I popped up onto the beach to cheers of “Run up and across the mat” but as I had severely rolled my ankle on June 2nd, I took that part easy. 

Total Time: 51:23

Not a particularly great time for me – about 6 minutes slower than my pool times would show me capable.  But a pool is a pool – without swells and glare and body surfing and coral!  So not bad for my first ever Pacific race!

Imagine my surprise when this time was good enough for a podium?!  I was shocked.  This was my first ever podium in a normal age group wave at a race – well, first ever unless you count the time when I was 8 and we came in third in a summer fun relay race!  But as has been pointed out to me before, never frown on a podium (even if you are the only one in a category) as it is a recognition of how you did on the day compared with everyone else AS WELL AS a recognition of all the work that came before race day.

I was over the moon!

Third place in my age group – good enough for a $5 gift certificate at Lanikai Juice and a coffee mug!

Anyway, doing a race on holiday, especially a single sport race (without some of the stresses of multisport like 4am racking of bikes!), was a great way to spend a morning.

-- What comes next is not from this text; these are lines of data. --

(** X14.  When the three calls succeed and the answers have the fields
    [main] reads, [main] issues the three requests in order, prints the
    eight lines of the report and returns normally. *)
Theorem main_happy_path
    (w : World) (r1 r2 r3 : Response) (m1 mem m2 m3 : gmap string json)
    (a b total x2 x3 : json) (t : string) :
  let s := status_request localhost in
  let g := llm_request localhost "gemma" gemma_prompt in
  let l := llm_request localhost "llama3" llama3_prompt in
  server (issued w) s = inr r1 →
  ¬ (400 ≤ status_code r1 < 600) →
  json_loads (text r1) = inr (JObject m1) →
  m1 !! "status" = Some a →
  m1 !! "schedulers" = Some b →
  m1 !! "memory" = Some (JObject mem) →
  mem !! "total" = Some total →
  format_comma total = inr t →
  server (issued w ++ [s]) g = inr r2 →
  ¬ (400 ≤ status_code r2 < 600) →
  json_loads (text r2) = inr (JObject m2) →
  m2 !! "result" = Some x2 →
  server (issued w ++ [s; g]) l = inr r3 →
  ¬ (400 ≤ status_code r3 < 600) →
  json_loads (text r3) = inr (JObject m3) →
  m3 !! "result" = Some x3 →
  main w =
    (Finished (),
     {| issued := issued w ++ [s; g; l];
        printed := printed w ++
          [ "Checking system status...";
            "✓ Status: " +:+ format_value py_repr a;
            "✓ Schedulers: " +:+ format_value py_repr b;
            "✓ Total Memory: " +:+ t +:+ " bytes" +:+ newline;
            "Generating text with Gemma model...";
            "✓ Response: " +:+ format_value py_repr x2 +:+ newline;
            "Generating text with Llama3 model...";
            "✓ Response: " +:+ format_value py_repr x3 +:+ newline ] |}).
Proof.
  intros s g l Hs1 Hc1 Hb1 Ha Hb Hmem Htotal Ht Hs2 Hc2 Hb2 Hx2 Hs3 Hc3 Hb3 Hx3.
  replace (issued w ++ [s; g]) with ((issued w ++ [s]) ++ [g]) in Hs3
    by (by rewrite <- app_assoc).
  rewrite main_unfold.
  unfold status_block. run_script. fold s.
  rewrite Hs1, (outcome_decoded json_loads r1 Hc1), Hb1.
  unfold subscript. rewrite Ha, Hb, Hmem, Htotal, Ht.
  cbn [issued printed].
  unfold gemma_block. run_script. fold g.
  rewrite Hs2, (outcome_decoded json_loads r2 Hc2), Hb2.
  unfold subscript. rewrite Hx2.
  cbn [issued printed].
  unfold llama3_block. run_script. fold l.
  rewrite Hs3, (outcome_decoded json_loads r3 Hc3), Hb3.
  unfold subscript. rewrite Hx3.
  cbn [issued printed].
  rewrite <- !app_assoc. reflexivity.
Qed.

End MainProperties.

(** ** Worked runs of [main] *)

Lemma main_lets_no_http_error_through_witness :
  (∃ b : BuiltinError, Builtin (KeyError "status") = Builtin b) ∨
  (∃ msg doc : string,
     Builtin (KeyError "status") = RequestsError (JSONDecodeError msg doc)).
Proof.
  apply (main_lets_no_http_error_through (mock_loads mock_table)
           (always (inr (status_response 200 "OK" "{}")))
           mock_repr mock_format_comma true fresh).
  vm_compute. reflexivity.
Defined.
(** [template_dataset] on a row that has a dialogue and a summary returns
    the row with the column [text] set to the prompt, the summary and the
    end-of-sequence token; the dialogue and the summary are copied as they
    are, braces included, and no other column is changed. *)
Theorem template_dataset_adds_text eos_token sample dialogue summary :
  Dict.getitem sample "dialogue" = Ok dialogue ->
  Dict.getitem sample "summary" = Ok summary ->
  exists result,
    template_dataset eos_token sample = Ok result /\
    Dict.getitem result "text"
    = Ok (String.append "Summarize the chat dialogue:"
           (String.append LF (String.append dialogue
           (String.append LF (String.append "---"
           (String.append LF (String.append "Summary:"
           (String.append LF (String.append summary eos_token))))))))) /\
    forall k, k <> "text" -> Dict.getitem result k = Dict.getitem sample k.
Proof.
  intros Hd Hs. unfold template_dataset.
  rewrite Hd, Hs. cbn [obind]. rewrite format_prompt_template. cbn [obind].
  eexists. split; [reflexivity|]. split.
  - rewrite getitem_setitem_same. unfold text_for, prompt_for.
    now rewrite !append_assoc.
  - intros k Hk. apply getitem_setitem_other. congruence.
Qed.

Lemma template_dataset_adds_text_witness :
  let sample := [("id", "13818513"); ("dialogue", "Amanda: {cookies}?");
                 ("summary", "Amanda offers cookies.")] in
  Dict.getitem sample "dialogue" = Ok "Amanda: {cookies}?" /\
  Dict.getitem sample "summary" = Ok "Amanda offers cookies." /\
  exists result,
    template_dataset "</s>" sample = Ok result /\
    Dict.getitem result "text"
    = Ok (String.append "Summarize the chat dialogue:"
           (String.append LF (String.append "Amanda: {cookies}?"
           (String.append LF (String.append "---"
           (String.append LF (String.append "Summary:"
           (String.append LF (String.append "Amanda offers cookies." "</s>"))))))))) /\
    forall k, k <> "text" -> Dict.getitem result k = Dict.getitem sample k.
Proof.
  intros sample. split; [reflexivity|]. split; [reflexivity|].
  apply (@template_dataset_adds_text "</s>" sample
           "Amanda: {cookies}?" "Amanda offers cookies."); reflexivity.
Defined.

(** A row without a dialogue makes [template_dataset] raise
    [KeyError: 'dialogue'], and a row with a dialogue and without a summary
    [KeyError: 'summary']: the dialogue is looked up first. *)
Theorem template_dataset_missing_column eos_token sample k :
  (k = "dialogue" /\ ~ In "dialogue" (Dict.keys sample)) \/
  (k = "summary" /\ In "dialogue" (Dict.keys sample) /\
   ~ In "summary" (Dict.keys sample)) ->
  template_dataset eos_token sample = Raise (KeyError k).
Proof.
  unfold template_dataset. intros [[-> Hd]|(-> & Hd & Hs)].
  - now rewrite (getitem_absent sample "dialogue" Hd).
  - destruct (getitem_present sample "dialogue" Hd) as [d ->].
    now rewrite (getitem_absent sample "summary" Hs).
Qed.

Lemma template_dataset_missing_column_witness :
  let sample := [("id", "13818513"); ("dialogue", "Amanda: cookies?")] in
  (("summary" = "dialogue" /\ ~ In "dialogue" (Dict.keys sample)) \/
   ("summary" = "summary" /\ In "dialogue" (Dict.keys sample) /\
    ~ In "summary" (Dict.keys sample))) /\
  template_dataset "</s>" sample = Raise (KeyError "summary").
Proof.
  intros sample.
  assert (H : ("summary" = "dialogue" /\ ~ In "dialogue" (Dict.keys sample)) \/
              ("summary" = "summary" /\ In "dialogue" (Dict.keys sample) /\
               ~ In "summary" (Dict.keys sample))).
  { right. split; [reflexivity|]. split; [simpl; auto|].
    simpl. intros [H|[H|[]]]; discriminate H. }
  split; [exact H|].
  exact (@template_dataset_missing_column "</s>" sample "summary" H).
Defined.
(** A listed facet without selectors is dropped from the list. *)
Lemma removeFacet_wf a ds f :
  wf_open (Some a) ds → facetToSelectors ds !! a = Some f → facetSelectors f = [] →
  ∃ ds', _removeFacet a ds = inr ds' ∧ wf ds' ∧ selectorToFacet ds' = selectorToFacet ds.
Proof.
  intros Hwf Hf Hnil. pose proof (wf_listed _ _ Hwf a f Hf (or_intror eq_refl)) as Hpos.
  set (p := facetPosition f) in *. pose proof (lookup_lt_Some _ _ _ Hpos) as Hlt.
  destruct (lookup_lt_is_Some_2 (dFacets ds) (length (dFacets ds) - 1)) as [b Hb]; [lia|].
  destruct (wf_list _ _ Hwf _ _ Hb) as (_ & g & Hg & Hgp & Hgor).
  destruct (wf_list _ _ Hwf _ _ Hpos) as (Hp16 & _).
  exists (mkDiamond (selectorToFacet ds) (<[b := mkFacet (facetSelectors g) p]> (facetToSelectors ds))
    (swap_pop p b (dFacets ds))). split_and!; [|..|done].
  - unfold _removeFacet. rewrite (facet_info_Some _ _ _ Hf). fold p.
    assert (Hlast : last_position (dFacets ds) = inr (length (dFacets ds) - 1)%nat)
      by (unfold last_position; destruct (dFacets ds); done).
    rewrite Hlast. cbn. destruct (Nat.eqb_spec p (length (dFacets ds) - 1)) as [E|E].
    + cbn. rewrite <- (insert_last _ _ Hb) at 1. rewrite <- E, array_pop_run by done. cbn.
      assert (b = a) as -> by congruence. assert (g = f) as -> by congruence.
      rewrite insert_id; [done|]. rewrite Hf. unfold p. by destruct f.
    + unfold array_get. rewrite Hb. cbn. unfold array_set. rewrite (proj2 (Nat.ltb_lt _ _) Hlt). cbn.
      rewrite (proj2 (toUint16_inv _ _) (conj eq_refl Hp16)). cbn.
      by rewrite array_pop_run, (facet_info_Some _ _ _ Hg) by done.
  - apply (removeFacet_consistent a ds f b g); done.
Qed.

The Popo’ia swim helped me face one of my last remaining open water fears – the fear of swimming into open water with no sight of land.  And the swim was made all the better as I enjoyed the warm waters off Kailua Beach, swimming with friends, meeting new people like James and Dan who share some of the same challenges I do, and got to do a bit of bodysurfing and coral gazing while racing – you really can’t beat that!

Special thanks to my sponsors 2XU and Motion Junkies, to friend and supporter Punk Rock Racing , and to Red Top Swim and coaches Peter Prijdekker and Tim Denyer who have helped me to become stronger, faster and more confident in the water.

2 responses to “Popo’ia and a Podium!”

  1. Awesome, congrats!  I LOVE the Kailua beach area – I would totally participate in this (and will have to check) if it’s there when I’m on Oahu.  So cool!

  2. Ha! Loved the lead-in line … of course you looked up races to do on your vacation! smile

    So envious you went to Hawaii. I really need to visit again, haven’t been since I was very young.

    CONGRATS ON MAKING THE PODIUM!!! That is freakin’ awesome, Donna!